Inhibition of apoptosis. (A) The time course of apoptosis induced by STS in Cos-7 cells with and without Bcl-x_L–DTR protein. Cos-7 cells at 3 × 10⁴ cells per cm² in 100 μl of DMEM with 10% FBS were incubated with 0.1 μM STS (○), 0.1 μM STS plus 4.8 μM Bcl-x_L–DTR protein added to the medium (▵), or 20 μl of PBS (□). Apoptotic cells were quantified by staining with Hoechst dye no. 33342. Results are presented as the average number of cells per field (magnification ×160). For each point, at least five fields were counted in each of at least three wells.

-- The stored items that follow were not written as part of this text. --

(* ===== verification/DatabaseFacts.v ===== *)
(** * The database manager: transactions and the pool

    The theorems about [DatabasePool].  [ConnectorLaws] states what the MySQL
    server promises about transactions, over a view of the world: the
    connections created so far, what each has executed and not committed, what
    is committed, and the snapshot each reads from.  The operations of several
    threads interleave as [pool_step]. *)

From S2P Require Import Prelude Numeric DatabasePool.

Record view (C : Type) `{Countable C} := mk_view {
  created : gset C;
  pending : gmap C (list (statement C));
  committed : list (statement C);
  (** what a consistent read sees, from the first read of a transaction on *)
  snapshot : gmap C (list (statement C));
}.
Arguments mk_view {_ _ _} _ _ _ _.
Arguments created {_ _ _} _.
Arguments pending {_ _ _} _.
Arguments committed {_ _ _} _.
Arguments snapshot {_ _ _} _.

Section View.
Context `{Countable C}.
Implicit Types (v : view C) (c : C).
Definition connected c v : view C :=
  mk_view ({[c]} ∪ created v) (delete c (pending v)) (committed v) (delete c (snapshot v)).
Definition executed (st : statement C) v : view C :=
  mk_view (created v) (<[st_conn st := default [] (pending v !! st_conn st) ++ [st]]> (pending v)) (committed v) (snapshot v).
Definition finished c v : view C := mk_view (created v) (delete c (pending v)) (committed v) (delete c (snapshot v)).
Definition transacted c v : view C :=
  mk_view (created v) (delete c (pending v)) (committed v ++ default [] (pending v !! c)) (delete c (snapshot v)).
Definition reading c v : view C :=
  mk_view (created v) (pending v) (committed v) (<[c := default (committed v) (snapshot v !! c)]> (snapshot v)).
End View.

(** Autocommit is off and the isolation level is the server's default,
    REPEATABLE READ.  A commit that throws may or may not have been done. *)
Class ConnectorLaws (W C Row : Type) `{Countable C} `{Connector W C Row} := {
  db_view : W → view C;
  answer : string → list (nat * param) → list (statement C) → list (statement C) → list (outcome Row);
  connect_law url user password w :
    match driver_connect url user password w with
    | (Returned c, w') => (c ∉ created (db_view w)) ∧ db_view w' = connected c (db_view w)
    | (Threw _, w') => db_view w' = db_view w
    end;
  set_schema_law c s w : db_view (set_schema c s w).2 = db_view w;
  set_auto_commit_law c b w : db_view (set_auto_commit c b w).2 = db_view w;
  prepare_law c q w : db_view (prepare_statement c q w).2 = db_view w;
  create_law c w : db_view (create_statement c w).2 = db_view w;
  set_parameter_law st i p w : db_view (set_parameter st i p w).2 = db_view w;
  system_now_law w : db_view (system_now w).2 = db_view w;
  steady_now_law w : db_view (db_steady_now w).2 = db_view w;
  execute_law st w :
    db_view (execute st w).2 = match (execute st w).1 with Returned _ => executed st (db_view w) | Threw _ => db_view w end;
  execute_update_law st w :
    db_view (execute_update st w).2
    = match (execute_update st w).1 with Returned _ => executed st (db_view w) | Threw _ => db_view w end;
  query_law st w :
    match execute_query st w with
    | (Returned rows, w') => db_view w' = reading (st_conn st) (db_view w)
        ∧ rows = answer (st_query st) (st_params st) (default (committed (db_view w)) (snapshot (db_view w) !! st_conn st))
                   (default [] (pending (db_view w) !! st_conn st))
    | (Threw _, w') => db_view w' = db_view w
    end;
  commit_law c w :
    match commit c w with
    | (Returned _, w') => db_view w' = transacted c (db_view w)
    | (Threw _, w') => db_view w' = db_view w ∨ db_view w' = transacted c (db_view w)
    end;
  rollback_law c w :
    match rollback c w with
    | (Returned _, w') => db_view w' = finished c (db_view w)
    | (Threw _, w') => db_view w' = db_view w ∨ db_view w' = finished c (db_view w)
    end;
}.

Create HintDb quiet.

Section Facts.
Context `{ConnectorLaws W C Row}.
Implicit Types (d : database_manager C) (c : C) (w : W) (v : view C).

(** ** Code that leaves the view as it is *)

Definition quiet {A} (m : attempt W A) : Prop := ∀ w, db_view (m w).2 = db_view w.

Lemma quiet_ret {A} (a : A) : quiet (ret a).
Proof. done. Qed.
Lemma quiet_get {A} (o : outcome A) : quiet (get o).
Proof. done. Qed.
Lemma quiet_bind {A B} (m : attempt W A) (f : A → attempt W B) : quiet m → (∀ a, quiet (f a)) → quiet (bind m f).
Proof.
  intros Hm Hf w. unfold bind. pose proof (Hm w) as Hw. destruct (m w) as [[a|e] w1]; simpl in *; [|done].
  by rewrite (Hf a w1).
Qed.
Lemma quiet_tick clock : (∀ w, db_view (clock w).2 = db_view w) → quiet (tick clock).
Proof. intros Hc w. unfold tick. pose proof (Hc w). by destruct (clock w). Qed.
Lemma quiet_format t : quiet (formatDateTime t).
Proof. apply quiet_bind; [apply quiet_tick, system_now_law|intros; apply quiet_ret]. Qed.
Lemma quiet_parse s : quiet (parseDateTime s).
Proof. apply quiet_tick, steady_now_law. Qed.
Lemma quiet_set st i p : quiet (set_parameter st i p).
Proof. intros w. apply set_parameter_law. Qed.
Lemma quiet_prepare c q : quiet (prepare_statement c q).
Proof. intros w. apply prepare_law. Qed.
Lemma quiet_create c : quiet (create_statement c).
Proof. intros w. apply create_law. Qed.
Hint Resolve quiet_ret quiet_get quiet_format quiet_parse quiet_set quiet_prepare quiet_create : quiet.
Hint Extern 1 (quiet (bind _ _)) => apply quiet_bind; [|intros ?] : quiet.

Lemma quiet_value b : quiet (binding_value b).
Proof. destruct b; simpl; auto with quiet. Qed.
Hint Resolve quiet_value : quiet.
Lemma quiet_bind_all st i bs : quiet (bind_all st i bs).
Proof. revert st i. induction bs as [|b bs IH]; intros st i; simpl; auto 6 with quiet. Qed.
Hint Resolve quiet_bind_all : quiet.
Lemma quiet_prepare_bound c q bs : quiet (prepare_bound c q bs).
Proof. unfold prepare_bound. auto with quiet. Qed.
Lemma quiet_read_metadata row : quiet (read_metadata row).
Proof. unfold read_metadata. auto 40 with quiet. Qed.
Lemma quiet_read_rows rows : quiet (read_rows rows).
Proof. pose proof quiet_read_metadata. induction rows; simpl; auto 10 with quiet. Qed.

(** ** The statement a write sends *)

(** The value of a placeholder.  A time point is not looked at: the text is
    that of some reading of the system clock. *)
Definition fits (b : binding) (p : param) : Prop :=
  match b with
  | BString s => p = PString s | BUInt64 n => p = PUInt64 n | BInt n => p = PInt n | BDouble x => p = PDouble x
  | BDateTime _ => ∃ w, p = PDateTime (format_time (duration_cast_seconds (system_now w).1))
  end.
Definition statement_for (query : string) (bs : list binding) c (st : statement C) : Prop :=
  st_conn st = c ∧ st_query st = query
  ∧ ∃ ps, Forall2 fits bs ps ∧ st_params st = zip (seq 1 (length bs)) ps.

Lemma binding_value_fits b w p w' : binding_value b w = (Returned p, w') → fits b p.
Proof.
  destruct b; simpl; try (intros [= <- <-]; done).
  unfold formatDateTime, bind, tick, ret. destruct (system_now w) as [now w1] eqn:Hnow. intros [= <- <-].
  exists w. by rewrite Hnow.
Qed.

(** Two values that differ, if at all, as time points. *)
Definition same_but_date (b b' : binding) : Prop :=
  match b, b' with BDateTime _, BDateTime _ => True | _, _ => b = b' end.

Lemma bind_all_dates bs bs' : Forall2 same_but_date bs bs' → ∀ st i w, bind_all st i bs w = bind_all st i bs' w.
Proof.
  induction 1 as [|b b' bs bs' Hb _ IH]; intros st i w; [done|]. cbn [bind_all]. unfold bind at 1 3.
  assert (binding_value b w = binding_value b' w) as -> by (destruct b, b'; by simplify_eq/=).
  destruct (binding_value b' w) as [[p|e] w1]; [|done]. unfold bind. by destruct (set_parameter st i p w1) as [[[]|e] w2].
Qed.

Lemma bind_step {A B} (m : attempt W A) (f : A → attempt W B) w :
  bind m f w = match m w with (Returned a, w) => f a w | (Threw e, w) => (Threw e, w) end.
Proof. done. Qed.

Lemma bind_Returned {A B} (m : attempt W A) (f : A → attempt W B) w b w' : bind m f w = (Returned b, w') →
  ∃ a w1, m w = (Returned a, w1) ∧ f a w1 = (Returned b, w').
Proof. unfold bind. destruct (m w) as [[a|e] w1]; [eauto|done]. Qed.

Lemma bind_all_spec st i bs w st' w' : bind_all st i bs w = (Returned st', w') →
  st_conn st' = st_conn st ∧ st_query st' = st_query st
  ∧ ∃ ps, Forall2 fits bs ps ∧ st_params st' = st_params st ++ zip (seq i (length bs)) ps.
Proof.
  revert st i w. induction bs as [|b bs IH]; intros st i w; cbn [bind_all].
  { intros [= <- <-]. split_all; [done..|]. exists []. by rewrite app_nil_r. }
  intros (p & w1 & Hp & (_ & w2 & _ & Hrest)%bind_Returned)%bind_Returned.
  apply IH in Hrest as (Hc & Hq & ps & Hps & Hst). split_all; [done..|].
  exists (p :: ps). split; [constructor; [by eapply binding_value_fits|done]|].
  rewrite Hst. simpl. by rewrite <-(assoc_L app).
Qed.

Lemma prepare_bound_spec c query bs w st w' : prepare_bound c query bs w = (Returned st, w') →
  statement_for query bs c st.
Proof.
  intros (_ & w1 & _ & Hb)%bind_Returned. apply bind_all_spec in Hb as (Hc & Hq & ps & Hps & Hst).
  unfold statement_for. split_all; [done..|]. by exists ps.
Qed.

(** How the body of a write can end. *)
Definition write_outcome (query : string) (bs : list binding) c v (r : outcome bool) v' : Prop :=
  (v' = v ∧ ∃ e, r = Threw e)
  ∨ ∃ st, statement_for query bs c st
      ∧ ((v' = executed st v ∧ ∃ e, r = Threw e) ∨ v' = transacted c (executed st v)).

Lemma commit_outcome {A} query bs c st w (r : A) v :
  statement_for query bs c st → db_view w = executed st v →
  let res := (commit c;;; ret r) w in
  match res.1 with Returned a => a = r ∧ db_view res.2 = transacted c (executed st v)
  | Threw _ => db_view res.2 = executed st v ∨ db_view res.2 = transacted c (executed st v) end.
Proof.
  intros Hst Hw. cbv zeta. unfold bind, ret. pose proof (commit_law c w) as Hl. rewrite Hw in Hl.
  by destruct (commit c w) as [[[]|e] w'].
Qed.

Lemma insert_body_outcome query bs c w :
  write_outcome query bs c (db_view w) (insert_body query bs c w).1 (db_view (insert_body query bs c w).2).
Proof.
  unfold insert_body. rewrite bind_step. pose proof (quiet_prepare_bound c query bs w) as Hq.
  destruct (prepare_bound c query bs w) as [[st|e] w1] eqn:Hp; simpl in Hq; [|left; simpl; eauto].
  apply prepare_bound_spec in Hp. rewrite bind_step. pose proof (execute_law st w1) as He.
  destruct (execute st w1) as [[[]|e] w2]; simpl in He; [|left; simpl; split; [congruence|eauto]].
  right. exists st. split; [done|]. rewrite Hq in He.
  pose proof (commit_outcome query bs c st w2 true (db_view w) Hp He) as Hc.
  destruct ((commit c;;; ret true) w2) as [[b|e] w3]; simpl in *; [right; tauto|].
  destruct Hc as [Hc|Hc]; [left; eauto|by right].
Qed.

Lemma update_body_outcome query bs c w :
  write_outcome query bs c (db_view w) (update_body query bs c w).1 (db_view (update_body query bs c w).2).
Proof.
  unfold update_body. rewrite bind_step. pose proof (quiet_prepare_bound c query bs w) as Hq.
  destruct (prepare_bound c query bs w) as [[st|e] w1] eqn:Hp; simpl in Hq; [|left; simpl; eauto].
  apply prepare_bound_spec in Hp. rewrite bind_step. pose proof (execute_update_law st w1) as He.
  destruct (execute_update st w1) as [[n|e] w2]; simpl in He; [|left; simpl; split; [congruence|eauto]].
  right. exists st. split; [done|]. rewrite Hq in He.
  pose proof (commit_outcome query bs c st w2 (0 <? n)%Z (db_view w) Hp He) as Hc.
  destruct ((commit c;;; ret (0 <? n)%Z) w2) as [[b|e] w3]; simpl in *; [right; tauto|].
  destruct Hc as [Hc|Hc]; [left; eauto|by right].
Qed.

Bcl-x_L–DTR dramatically decreased the rate of apoptosis in Cos-7 cells. Six different batches of Bcl-x_L–DTR were found to have activity, and the apoptosis prevention activity was stable for at least 5 months when Bcl-x_L–DTR was stored at 4°C. (B) Prevention of PARP cleavage by Bcl-x_L–DTR. HeLa cells were treated with two different batches of Bcl-x_L–DTR at 1.48 μM or 1 μM. Fifteen hours later, cells were treated again with Bcl-x_L–DTR at 1.48 μM or 1 μM. Immediately after the second treatment, 0.8 μM STS was added. Three hours later, cell lysates were made and loaded onto SDS/PAGE gels, immunoblotted with anti-PARP polyclonal antibody, and developed with enhanced chemiluminescence. Lane a, HeLa cells not incubated with STS; lane b, HeLa cells treated with STS plus 1 μM Bcl-x_L–DTR protein; lane c, HeLa cells treated with STS plus 1.48 μM Bcl-x_L–DTR protein; lane d, HeLa cells treated with STS.